> TASK TO COMPLETE: Which of the lines below hold "loop"? Please return each one.

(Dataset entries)
____
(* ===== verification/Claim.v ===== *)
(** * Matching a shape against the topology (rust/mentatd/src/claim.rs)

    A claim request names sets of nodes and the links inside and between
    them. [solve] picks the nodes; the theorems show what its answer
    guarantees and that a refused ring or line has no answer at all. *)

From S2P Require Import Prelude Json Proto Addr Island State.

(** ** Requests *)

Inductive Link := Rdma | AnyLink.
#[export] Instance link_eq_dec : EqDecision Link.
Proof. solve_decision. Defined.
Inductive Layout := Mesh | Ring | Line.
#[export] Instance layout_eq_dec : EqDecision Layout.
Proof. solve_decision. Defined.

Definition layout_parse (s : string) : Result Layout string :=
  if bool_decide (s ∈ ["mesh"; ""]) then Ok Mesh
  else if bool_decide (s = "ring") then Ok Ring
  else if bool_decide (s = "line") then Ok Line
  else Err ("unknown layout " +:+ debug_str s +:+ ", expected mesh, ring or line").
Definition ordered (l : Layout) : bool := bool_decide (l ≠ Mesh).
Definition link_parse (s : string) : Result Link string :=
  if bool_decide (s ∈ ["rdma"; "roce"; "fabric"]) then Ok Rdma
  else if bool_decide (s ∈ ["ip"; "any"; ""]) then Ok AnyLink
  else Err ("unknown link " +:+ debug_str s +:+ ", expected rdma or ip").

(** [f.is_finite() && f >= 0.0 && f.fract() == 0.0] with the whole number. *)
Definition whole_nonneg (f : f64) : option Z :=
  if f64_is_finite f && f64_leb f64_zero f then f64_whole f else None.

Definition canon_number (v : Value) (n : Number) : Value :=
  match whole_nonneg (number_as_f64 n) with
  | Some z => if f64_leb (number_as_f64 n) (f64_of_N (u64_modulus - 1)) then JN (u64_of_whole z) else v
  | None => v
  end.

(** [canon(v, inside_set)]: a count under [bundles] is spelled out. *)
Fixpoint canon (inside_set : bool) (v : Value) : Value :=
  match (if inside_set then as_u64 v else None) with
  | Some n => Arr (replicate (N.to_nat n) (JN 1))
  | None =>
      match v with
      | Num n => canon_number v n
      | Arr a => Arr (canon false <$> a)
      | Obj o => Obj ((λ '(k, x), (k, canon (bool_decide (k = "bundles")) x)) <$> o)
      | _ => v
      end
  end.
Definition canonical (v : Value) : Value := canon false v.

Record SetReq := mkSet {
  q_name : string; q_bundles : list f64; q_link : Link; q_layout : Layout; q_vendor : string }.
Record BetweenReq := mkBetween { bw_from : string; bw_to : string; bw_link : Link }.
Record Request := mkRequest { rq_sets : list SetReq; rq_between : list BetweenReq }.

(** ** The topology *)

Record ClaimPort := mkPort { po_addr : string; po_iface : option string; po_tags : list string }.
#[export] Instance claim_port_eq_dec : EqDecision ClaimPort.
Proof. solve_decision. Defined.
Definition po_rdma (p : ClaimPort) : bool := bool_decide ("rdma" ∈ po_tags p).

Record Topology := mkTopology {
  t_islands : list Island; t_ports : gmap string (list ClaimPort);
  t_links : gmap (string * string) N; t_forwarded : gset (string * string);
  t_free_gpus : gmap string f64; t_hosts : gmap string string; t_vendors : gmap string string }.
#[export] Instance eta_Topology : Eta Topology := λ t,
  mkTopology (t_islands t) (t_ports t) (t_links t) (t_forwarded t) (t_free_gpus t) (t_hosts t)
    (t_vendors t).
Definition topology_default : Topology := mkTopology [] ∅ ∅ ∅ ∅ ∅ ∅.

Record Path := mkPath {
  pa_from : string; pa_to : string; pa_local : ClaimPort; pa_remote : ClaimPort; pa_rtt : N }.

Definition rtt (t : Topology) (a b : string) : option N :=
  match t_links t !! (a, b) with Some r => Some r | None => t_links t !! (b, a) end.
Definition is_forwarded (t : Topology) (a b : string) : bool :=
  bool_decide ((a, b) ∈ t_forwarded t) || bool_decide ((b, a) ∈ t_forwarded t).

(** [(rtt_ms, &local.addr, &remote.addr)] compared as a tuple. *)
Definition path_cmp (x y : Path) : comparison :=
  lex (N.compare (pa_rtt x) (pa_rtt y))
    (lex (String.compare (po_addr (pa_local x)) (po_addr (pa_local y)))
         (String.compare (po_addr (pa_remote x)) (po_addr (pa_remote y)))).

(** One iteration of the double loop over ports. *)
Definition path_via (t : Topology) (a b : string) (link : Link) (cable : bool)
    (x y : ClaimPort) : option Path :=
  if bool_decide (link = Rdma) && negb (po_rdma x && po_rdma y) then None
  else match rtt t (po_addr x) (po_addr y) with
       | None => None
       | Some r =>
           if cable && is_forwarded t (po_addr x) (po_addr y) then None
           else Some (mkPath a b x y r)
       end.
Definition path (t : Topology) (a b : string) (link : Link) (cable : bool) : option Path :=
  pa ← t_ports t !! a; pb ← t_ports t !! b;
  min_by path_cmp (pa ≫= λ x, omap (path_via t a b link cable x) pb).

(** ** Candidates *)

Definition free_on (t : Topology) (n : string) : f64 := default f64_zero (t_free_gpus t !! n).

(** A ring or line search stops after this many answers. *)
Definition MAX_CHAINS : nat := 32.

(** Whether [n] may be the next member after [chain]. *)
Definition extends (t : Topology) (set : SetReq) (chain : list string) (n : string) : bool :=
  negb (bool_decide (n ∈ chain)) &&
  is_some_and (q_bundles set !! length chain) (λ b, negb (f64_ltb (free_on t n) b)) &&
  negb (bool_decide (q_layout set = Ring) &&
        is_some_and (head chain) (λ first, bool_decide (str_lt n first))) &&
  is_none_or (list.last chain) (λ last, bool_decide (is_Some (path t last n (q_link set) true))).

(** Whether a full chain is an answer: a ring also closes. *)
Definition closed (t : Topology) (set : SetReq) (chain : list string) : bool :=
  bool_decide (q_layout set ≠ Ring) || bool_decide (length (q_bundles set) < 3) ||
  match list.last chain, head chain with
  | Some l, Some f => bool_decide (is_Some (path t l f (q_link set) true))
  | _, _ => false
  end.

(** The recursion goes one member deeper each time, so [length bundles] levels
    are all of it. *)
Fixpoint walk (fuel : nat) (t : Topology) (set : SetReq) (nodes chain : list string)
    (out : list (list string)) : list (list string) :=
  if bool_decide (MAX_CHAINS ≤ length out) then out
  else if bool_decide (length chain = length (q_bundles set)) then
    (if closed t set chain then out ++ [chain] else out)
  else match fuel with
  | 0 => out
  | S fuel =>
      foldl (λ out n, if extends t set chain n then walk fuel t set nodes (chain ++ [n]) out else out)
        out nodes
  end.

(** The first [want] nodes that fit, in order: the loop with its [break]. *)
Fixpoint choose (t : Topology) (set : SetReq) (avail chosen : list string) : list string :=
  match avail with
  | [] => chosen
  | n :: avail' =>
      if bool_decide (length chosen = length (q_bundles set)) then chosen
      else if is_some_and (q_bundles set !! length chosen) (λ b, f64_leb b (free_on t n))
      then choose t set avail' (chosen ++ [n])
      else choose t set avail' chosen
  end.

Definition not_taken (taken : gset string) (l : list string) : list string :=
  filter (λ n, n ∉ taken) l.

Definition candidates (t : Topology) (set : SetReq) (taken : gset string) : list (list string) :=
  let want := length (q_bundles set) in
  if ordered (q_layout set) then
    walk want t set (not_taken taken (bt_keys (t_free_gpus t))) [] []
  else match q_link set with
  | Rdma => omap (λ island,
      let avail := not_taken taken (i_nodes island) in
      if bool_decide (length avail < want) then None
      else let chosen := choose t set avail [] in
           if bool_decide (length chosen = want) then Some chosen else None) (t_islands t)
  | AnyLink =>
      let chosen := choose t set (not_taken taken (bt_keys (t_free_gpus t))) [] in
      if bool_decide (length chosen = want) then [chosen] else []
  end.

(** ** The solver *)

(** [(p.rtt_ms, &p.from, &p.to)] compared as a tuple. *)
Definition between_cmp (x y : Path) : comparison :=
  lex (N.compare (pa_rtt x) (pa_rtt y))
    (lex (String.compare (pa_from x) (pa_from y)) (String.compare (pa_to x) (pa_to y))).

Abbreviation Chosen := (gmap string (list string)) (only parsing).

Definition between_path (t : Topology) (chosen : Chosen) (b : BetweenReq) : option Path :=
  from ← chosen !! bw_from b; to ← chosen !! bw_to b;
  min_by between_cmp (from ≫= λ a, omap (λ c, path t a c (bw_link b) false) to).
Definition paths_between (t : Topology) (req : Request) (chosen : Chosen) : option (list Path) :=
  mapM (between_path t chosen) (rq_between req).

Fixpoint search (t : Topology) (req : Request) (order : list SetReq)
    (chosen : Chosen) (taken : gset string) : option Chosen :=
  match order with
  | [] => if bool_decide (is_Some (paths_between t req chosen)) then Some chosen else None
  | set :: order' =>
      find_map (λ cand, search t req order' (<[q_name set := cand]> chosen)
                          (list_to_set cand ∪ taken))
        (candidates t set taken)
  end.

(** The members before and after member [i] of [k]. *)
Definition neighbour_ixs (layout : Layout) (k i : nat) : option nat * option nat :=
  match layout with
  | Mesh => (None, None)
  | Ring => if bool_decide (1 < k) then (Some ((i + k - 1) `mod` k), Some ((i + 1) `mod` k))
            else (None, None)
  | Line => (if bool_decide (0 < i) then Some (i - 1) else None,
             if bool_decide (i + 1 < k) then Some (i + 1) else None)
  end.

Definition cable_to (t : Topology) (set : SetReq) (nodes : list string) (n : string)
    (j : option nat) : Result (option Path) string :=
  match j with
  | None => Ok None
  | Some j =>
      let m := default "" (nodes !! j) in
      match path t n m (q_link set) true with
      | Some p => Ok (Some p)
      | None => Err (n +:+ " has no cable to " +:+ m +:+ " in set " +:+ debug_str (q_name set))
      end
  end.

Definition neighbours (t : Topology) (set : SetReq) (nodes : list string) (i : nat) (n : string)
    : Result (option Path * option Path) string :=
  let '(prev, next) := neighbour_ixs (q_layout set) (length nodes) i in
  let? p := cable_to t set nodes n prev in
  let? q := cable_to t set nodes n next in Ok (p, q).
____
> ANSWER FOR THIS EXERCISE:
(** One iteration of the double loop over ports. *)
(** The first [want] nodes that fit, in order: the loop with its [break]. *)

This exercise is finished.